La respuesta de Peter detuvo a Gorman por una fracción de segundo.

– ¿Quiere decir que oyó que le estaba llamando y no hizo caso? -preguntó con tono incrédulo.

– Senador, ya se lo he dicho. Nosotros tenemos nuestras reglas en materia de secreto. Si tiene dudas, estoy seguro de que mi jefe le sabrá explicar.

– Hablaré del asunto con su jefe. Y sabré si sus reglas en materia de secreto incluyen el incumplimiento del deber.

– ¿Incumplimiento del deber?

– El no estar disponible en una emergencia.

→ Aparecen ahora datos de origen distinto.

(* ===== verification/Logger.v ===== *)
(** * The Kvaser logger

    [store_frame_info], [process_stp_output] and [erase_file] of [data_processor.c], and the main program
    [kvalt_logger.c] of [src/tools/Kvaser_logger/].

    The contents of the files that the analyzer exports are arguments: [exports i] is what iteration [i]
    reads, [stack i] the contents of its uninitialised line buffer. *)

From Stdlib Require Import ZArith Lia Ascii.
From stdpp Require Import base numbers list strings pretty.
From S2P Require Import Prelude LinuxDefs World Kvaser Format StpLog Stp.

#[local] Open Scope string_scope.
#[local] Open Scope list_scope.
#[local] Open Scope Z_scope.

Definition export : string := "build/tmp_export".
Definition tmp_session : string := "build/tmp_session.stp".

(** [isspace] *)
Definition is_space (c : ascii) : bool :=
  let n := Z.of_nat (nat_of_ascii c) in (n =? 32) || ((9 <=? n) && (n <=? 13)).

Fixpoint skip_spaces (s : list ascii) : list ascii :=
  match s with
  | c :: s' => if is_space c then skip_spaces s' else s
  | [] => []
  end.

Fixpoint read_digits (acc : Z) (s : list ascii) : Z :=
  match s with
  | c :: s' => if is_digit c then read_digits (10 * acc + (Z.of_nat (nat_of_ascii c) - 48)) s' else acc
  | [] => acc
  end.

(** The number at the start of a string. *)
Definition read_int (s : list ascii) : Z :=
  match skip_spaces s with
  | "-"%char :: s' => - read_digits 0 s'
  | "+"%char :: s' => read_digits 0 s'
  | s' => read_digits 0 s'
  end.

Section Logger.
Context {W : Type} `{World W} `{Canlib}.
Abbreviation ML := (M logger W).

(** [fprintf(file, ...)]; a null pointer is not a file. *)
Definition fprintf (file : Z) (text : string) : ML unit :=
  if file =? 0 then undefined NullDeref else ucall_ (u_fprintf file text).
(** * Langie support agent: the workflow of [agent.py], embedded and verified

    The agent threads one [AgentState] dictionary through ten stage functions
    wired into a graph: five stages in sequence, a branch after DECIDE, a join
    at DO, and a second branch after DO.  Stages call two capability clients.

    Layout: Python values and string helpers; exceptions and the state/error
    monad the stages run in; the two clients (interface and the simulated
    instances of the source); the stages; the routers; the graph and its
    run loop; then the theorems. *)

From Stdlib Require Import ZArith String Ascii List Floats.SpecFloat DecimalString.
From Stdlib Require DecimalZ DecimalPos.
From stdpp Require Import gmap strings list fin_maps.

#[local] Set Warnings "-register-all,-clear-no-such-hyp".
#[local] Open Scope string_scope.
#[local] Open Scope list_scope.

(** ** Python values *)

(** What a [Dict[str, Any]] of the source holds: the scalars and lists the
    clients produce ([calculated_priority] is a float, [extracted_entities] a
    list of strings).  Floats are IEEE binary64 values, [spec_float] at
    precision 53 and exponent bound 1024. *)
Inductive value : Type :=
  | VNone
  | VBool (b : bool)
  | VInt (z : Z)
  | VFloat (f : spec_float)
  | VStr (s : string)
  | VList (l : list value).

(** [str] is [String.string].  The string methods below are Python's on ASCII
    text: [lower]/[upper] map the 26 letters, [strip] removes the ASCII
    characters for which [str.isspace] holds. *)
Definition nl : string := String "010" EmptyString.

Definition lower_ascii (c : ascii) : ascii :=
  let n := nat_of_ascii c in
  if (65 <=? n)%nat && (n <=? 90)%nat then ascii_of_nat (n + 32) else c.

Peter tragó saliva. Mientras hiciera bien su trabajo, Brandt lo respaldaría. Pero, ¿y si el cliente tuviera razón y el detective estuviera equivocado…? Bueno, uno no podía pensar en cosas así, estando Brandt de por medio. Peter no estaba muy seguro de la versión que Gorman daría a Brandt.

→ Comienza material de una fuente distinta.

(** The injected collaborators and the two clock readings of a request:
    [now] is [Date.now()] on entry, [writeTime] is [new Date()] when the
    documents of a refresh are built. *)
Record t : Type := {
  footballApiService : FootballApiService.t;
  faults : Model.faults;
  now : Z;
  writeTime : Z
}.

Definition TTL : Z := 2 * 60 * 60 * 1000.

(** [teamFilter] is used only when it is given and non-empty. *)
Definition teamFilterGiven (teamFilter : option string) : option string :=
  match teamFilter with
  | Some f => if truthy_str f then Some f else None
  | None => None
  end.

Definition teamMatches (f homeTeam awayTeam : string) : bool :=
  includes (toLowerCase homeTeam) (toLowerCase f)
  || includes (toLowerCase awayTeam) (toLowerCase f).

Definition documentToDto (p : Prediction.t) : Dto.t :=
  {| Dto.homeTeam := Prediction.homeTeam p;
     Dto.awayTeam := Prediction.awayTeam p;
     Dto.homeWinChance := Prediction.homeWinChance p;
     Dto.awayWinChance := Prediction.awayWinChance p;
     Dto.drawChance := Prediction.drawChance p;
     Dto.matchTime := Prediction.matchTime p;
     Dto.competition := Prediction.competition p;
     Dto.date := Prediction.date p;
     Dto.country := Prediction.country p;
     Dto.homeWinOdds := Prediction.homeWinOdds p;
     Dto.awayWinOdds := Prediction.awayWinOdds p;
     Dto.drawOdds := Prediction.drawOdds p |}.

Definition filterAndTransformPredictions (predictions : list Prediction.t)
    (teamFilter : option string) : list Dto.t :=
  let filtered :=
    filter (fun p => gt (Prediction.homeWinChance p) (Num 50)) predictions in
  let filtered :=
    match teamFilterGiven teamFilter with
    | Some f =>
        filter (fun p =>
                  teamMatches f (Prediction.homeTeam p) (Prediction.awayTeam p))
               filtered
    | None => filtered
    end in
  map documentToDto filtered.
(** * MovingAgentSimulation: a shallow embedding of [simulation.py]

    The simulation keeps a two-dimensional numpy array of disease states,
    updates it in place in three stochastic phases (recover, symptom,
    infect) and then swaps neighbouring sites.  The embedding below follows
    the Python text method by method:

    - numpy arrays are records of a shape and a row-major buffer, indexed
      the way numpy does it (negative indices wrap, anything else out of
      range raises [IndexError]);
    - Python exceptions are the [Raise] branch of a small error monad;
    - the global numpy generator is passed explicitly: a [RandomState] is
      the sequence of variates that the next calls will return, and
      [randint] reduces raw integers into the range it is asked for, so
      that quantifying over generator states covers every sequence of
      draws that numpy can return;
    - probabilities and draws are rationals (every finite float is one, and
      the program only compares them); site values are integers: the
      float64 array holds 1.0 .. 4.0, or the value that [initialize] is
      given, which it holds exactly up to 2^53 in magnitude;
    - the one float product of the program, the number of exchange attempts
      [int(moving * nx * ny)], is taken on the rationals; the results on
      [exchange] hold for every list of attempts that starts on the grid,
      hence for every such number. *)

From Stdlib Require Import ZArith QArith Qround Lia Bool.
From stdpp Require Import base list.

Local Open Scope Z_scope.

(** ** Exceptions *)

Inductive exn : Type :=
| IndexError
| ValueError.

– ¿Cuál es la emergencia, senador? -preguntó lentamente.

– La emergencia es usted… y su paradero. Le llamo y de pronto no está y nadie sabe dónde ha ido. Y los reporteros me han estado llamando, y yo tenía la cabeza en otra parte, preocupado con lo que podía haberle sucedido. Temía que la mafia hubiera dado con usted. He estado aquí devanándome los sesos, pensando en qué nos podíamos haber equivocado, en cómo habían dado con usted y por dónde se estaban filtrando mis secretos. Casi me he vuelto loco. ¡Y usted estaba desayunando tranquilamente e ignoraba mis llamadas!

Peter encendió un cigarrillo y trató de tomar las cosas con calma.

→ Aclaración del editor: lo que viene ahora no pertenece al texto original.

(** X5. A domain that has a row when the batch starts keeps exactly that
    row and is never probed, whatever else is in the list, as long as no
    lookup fails: at every point of the run the row is the one of the
    start, there is no probe of the domain, and every "already known"
    line for it shows the flag of the row. When [processFile] returns from
    a batch with at least one worker, there is one such line for each
    occurrence of the domain in the list. *)
Theorem stored_domain_is_kept_and_skipped
    (cfg : config) (table : gmap string row) (f : option string)
    (sched : list action) (s : state) (d : string) (r : row) :
  table !! d = Some r →
  Forall no_query_fault sched →
  run cfg sched (start cfg table f) = Ok s →
  db s !! d = Some r ∧
  outcomes d (trace s) = [] ∧
  (∀ v, (d, v) ∈ knowns (trace s) → v = has_oidc r) ∧
  ((0 < parallel cfg)%Z → Batch.main s = MDone →
   count d (knowns (trace s)).*1 = count d (domains cfg)).
Proof.
  intros Hd Hsched Hrun.
  destruct (kept_answered_run cfg table f d r sched s Hd Hsched Hrun)
    as [[Hrow _ Hp] [_ Hl]].
  split_and!; try done.
  intros Hpar Hm.
  pose proof (handled_at_return cfg table f sched s d Hpar Hrun Hm) as Hh.
  rewrite Hp in Hh. exact Hh.
Qed.

(** The list names the stored domain twice and a new domain once; the one
    worker reports the stored one twice and probes the new one. *)
Lemma stored_domain_is_kept_and_skipped_witness :
  ∃ s, run cfg_mixed sched_mixed (start cfg_mixed table_good None) = Ok s ∧
       Batch.main s = MDone ∧
       db s !! "auth.good.example" = Some (Row true "2024-01-01 00:00:00") ∧
       outcomes "auth.good.example" (trace s) = [] ∧
       count "auth.good.example" (knowns (trace s)).*1 = 2 ∧
       outcomes "new.example" (trace s) = [NotFound].
Proof.
  eexists. split; [vm_compute; reflexivity|].
  split; [vm_compute; reflexivity|].
  pose proof (λ s, stored_domain_is_kept_and_skipped cfg_mixed table_good
                     None sched_mixed s "auth.good.example"
                     (Row true "2024-01-01 00:00:00")) as H.
  edestruct H as (Hrow & Hp & _ & Hn);
    [reflexivity| |vm_compute; reflexivity|].
  { unfold sched_mixed. repeat (apply Forall_cons; split; [done|]).
    apply Forall_nil_2. }
  split; [exact Hrow|]. split; [exact Hp|].
  split; [rewrite Hn; reflexivity|vm_compute; reflexivity].
Defined.

(** *** The output file *)

(** X6. A batch only appends to the output file: at every point of the
    run a file that was there is still there, and its content starts with
    what it held at the start. The file is as it was at the start, not
    even created, when no output file is named or no probe of the run has
    found an endpoint. *)
Theorem output_file_only_grows
    (cfg : config) (table : gmap string row) (f : option string)
    (sched : list action) (s : state) :
  run cfg sched (start cfg table f) = Ok s →
  (is_Some f → is_Some (out s)) ∧
  (∃ rest, default "" (out s) = default "" f +:+ rest) ∧
  (outFile cfg = "" ∨
   Forall (λ p, classify p.2 ≠ Found) (probes (trace s)) →
   out s = f).
Proof.
  intros Hrun.
  destruct (file_grows_run cfg table f sched s Hrun) as [Hs Hrest].
  split_and!; try done.
  intros Hq. by destruct (file_kept_run cfg table f sched s Hrun Hq).
Qed.

Lemma output_file_only_grows_witness :
  ∃ s, run cfg_good sched_good (start cfg_good ∅ (Some "old")) = Ok s ∧
       ∃ rest, default "" (out s) = "old" +:+ rest.
Proof.
  eexists. split; [vm_compute; reflexivity|].
  pose proof (λ s, output_file_only_grows cfg_good ∅ (Some "old")
                     sched_good s) as H.
  edestruct H as (_ & Hrest & _); [vm_compute; reflexivity|].
  exact Hrest.
Defined.

(** *** A batch without work or without workers *)

(** X7. With an empty list, or with [parallel] zero or negative, the
    batch does nothing: no worker ever gets a domain, so at every point
    of the run nothing has been probed, printed or logged, and the table
    and the output file are as at the start. [processFile] still returns:
    from every such point there is a schedule that ends it. *)
Theorem nothing_to_do_changes_nothing
    (cfg : config) (table : gmap string row) (f : option string)
    (sched : list action) (s : state) :
  domains cfg = [] ∨ (parallel cfg ≤ 0)%Z →
  run cfg sched (start cfg table f) = Ok s →
  trace s = [] ∧ db s = table ∧ out s = f ∧
  ∃ sched' s', run cfg sched' s = Ok s' ∧ Batch.main s' = MDone ∧
               trace s' = [] ∧ db s' = table ∧ out s' = f.
Proof.
  intros Hc Hrun.
  destruct (idle_run cfg table f sched s Hc Hrun) as [Ht Hdb Hout _ _].
  split_and!; try done.
  destruct (run_completes cfg s (wf_run cfg table f sched s Hrun))
    as (sched' & s' & Hrun' & Hm).
  exists sched', s'. split; [done|]. split; [done|].
  assert (run cfg (sched ++ sched') (start cfg table f) = Ok s') as Hall.
  { by rewrite run_app, Hrun. }
  by destruct (idle_run cfg table f (sched ++ sched') s' Hc Hall).
Qed.

(** With [-parallel 0] the queue is filled and nobody reads it. *)
Lemma nothing_to_do_changes_nothing_witness :
  ∃ s, run cfg_none sched_none (start cfg_none ∅ None) = Ok s ∧
       Batch.main s = MDone ∧ domainChan s = ["a.example"] ∧
       trace s = [] ∧ db s = ∅.
Proof.
  eexists. split; [vm_compute; reflexivity|].
  split; [vm_compute; reflexivity|]. split; [vm_compute; reflexivity|].
  pose proof (λ s, nothing_to_do_changes_nothing cfg_none ∅ None
                     sched_none s) as H.
  edestruct H as (Ht & Hdb & _); [right; vm_compute; discriminate
                                 |vm_compute; reflexivity|].
  by rewrite Ht, Hdb.
Defined.

(** *** What is reported *)

(** X8. When [processFile] returns, it has printed one report line for
    each probe of the run: the result of every probe is among the results
    reported, every result reported is the result of a probe of the run,
    and there are as many reports as probes. *)
Theorem every_probe_is_reported
    (cfg : config) (table : gmap string row) (f : option string)
    (sched : list action) (s : state) :
  run cfg sched (start cfg table f) = Ok s →
  Batch.main s = MDone →
  (∀ d x, (d, x) ∈ probes (trace s) →
          result_of cfg d x ∈ reports (trace s)) ∧
  (∀ r, r ∈ reports (trace s) →
        ∃ x, (domain r, x) ∈ probes (trace s) ∧
             r = result_of cfg (domain r) x) ∧
  length (reports (trace s)) = length (probes (trace s)).
Proof.
  intros Hrun Hm.
  pose proof (wf_run cfg table f sched s Hrun) as Hwf.
  destruct (wf_done_all cfg s Hwf Hm) as [Hall Hrep].
  split_and!.
  - intros d x Hin.
    destruct (delivered_run cfg d x table f sched s Hrun Hin)
      as [Hs|(j & w & Hj & Hc)]; [by rewrite Hrep|].
    rewrite (Forall_lookup_1 _ _ _ _ Hall Hj) in Hc. done.
  - intros r Hr. rewrite Hrep in Hr.
    destruct (provenance_run cfg table f sched s Hrun) as [_ _ Hsends].
    destruct (Hsends r Hr) as (x & Hx & Heq).
    exists x. split; [done|]. unfold result_of. rewrite Heq.
    by destruct r.
  - rewrite Hrep, (carried_count cfg table f sched s Hrun).
    rewrite (total_all_done carrying _ eq_refl Hall). lia.
Qed.

Lemma every_probe_is_reported_witness :
  ∃ s, run cfg_dup2 sched_race (start cfg_dup2 ∅ None) = Ok s ∧
       length (reports (trace s)) = 2.
Proof.
  eexists. split; [vm_compute; reflexivity|].
  pose proof (λ s, every_probe_is_reported cfg_dup2 ∅ None sched_race s)
    as H.
  edestruct H as (_ & _ & Hlen);
    [vm_compute; reflexivity|vm_compute; reflexivity|].
  rewrite Hlen. vm_compute. reflexivity.
Defined.

(** *** From the lines of the file to the probes *)

Lemma queued_name_nonempty TrimSpace prefix line d :
  queued_name TrimSpace prefix line = Some d → d ≠ "".
Proof.
  unfold queued_name.
  destruct (String.eqb_spec (TrimSpace line) "") as [|Hne]; [done|].
  intros [= <-].
  destruct (String.eqb_spec prefix "") as [->|Hp]; simpl; [done|].
  destruct prefix; [done|]. discriminate.
Qed.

– Quédese tranquilo, senador -dijo-. El grupo que menciona no sabe nada de mí. Por supuesto, salvo que haya interceptado esta comunicación. Pero como yo soy quien hizo la llamada y estoy hablando desde un teléfono público, podemos suponer que no están escuchando; de todas maneras no olvidemos que mi nombre es Roger Desmond.

– Y más vale que también recuerde algo, míster Peter Congdon. Su nombre será el que yo disponga y cuando yo lo disponga. Yo soy el que da las órdenes, no usted. De modo que suprima ese tonillo zumbón. Ahora le diré por qué le llamaba. Ya tengo sus billetes. Partirá mañana por la tarde del National Airport a las diecisiete treinta y cinco, en el vuelo setecientos de TWA. ¿Entendido?

Peter extrajo su libreta y tomó nota.

– Sí, señor.

– Transbordará en Nueva York al vuelo ciento catorce de Pan American, que parte a las dieciocho treinta para Roma. Llegará a Roma a las doce y diez, hora de Roma. Mediodía, no medianoche. En pleno día de trabajo. ¿Entiende?

– Sí.

– Hay una parada de una hora en París, pero es inevitable. No hay una buena conexión desde Washington con los vuelos directos.

– Está bien. Iré en el vuelo que diga.

– Salga del hotel mañana a las quince treinta. No pague nada. Simplemente diga en la mesa de recepción que se va y entregue la llave. Espere fuera bajo la marquesina. Mi coche le recogerá a las quince y cuarenta y cinco. En el trayecto al aeropuerto le entregaré las instrucciones finales.

– Discúlpeme, senador -intervino Peter-, pero habíamos convenido en que el irme a despedir al aeropuerto sería una maniobra muy torpe, ¿lo recuerda?

– Recuerdo que a usted le pareció torpe. Yo he decidido que no lo es. No lo será mientras yo me encargue de controlar la situación.

– Lo lamento, senador; pero no podrá hacerse así.

– ¿Qué ha dicho? -la voz de Gorman parecía extraordinariamente tranquila.

Peter conservó un tono cortés, pero a la vez muy firme.

– Dije que lo lamento, pero no podrá hacerse así. No puede acompañarme al aeropuerto.

La voz de Gorman seguía siendo tranquila, pero ya comenzaba a dejar traslucir su furia.

– Pero dígame, hijo de puta: ¿sabe con quién está hablando? Usted no me va a dar órdenes. A mí no me da órdenes nadie, incluyendo al presidente de los Estados Unidos. Yo le he contratado para que haga un trabajo. Le pago para que haga un trabajo, y cuando pago, ordeno.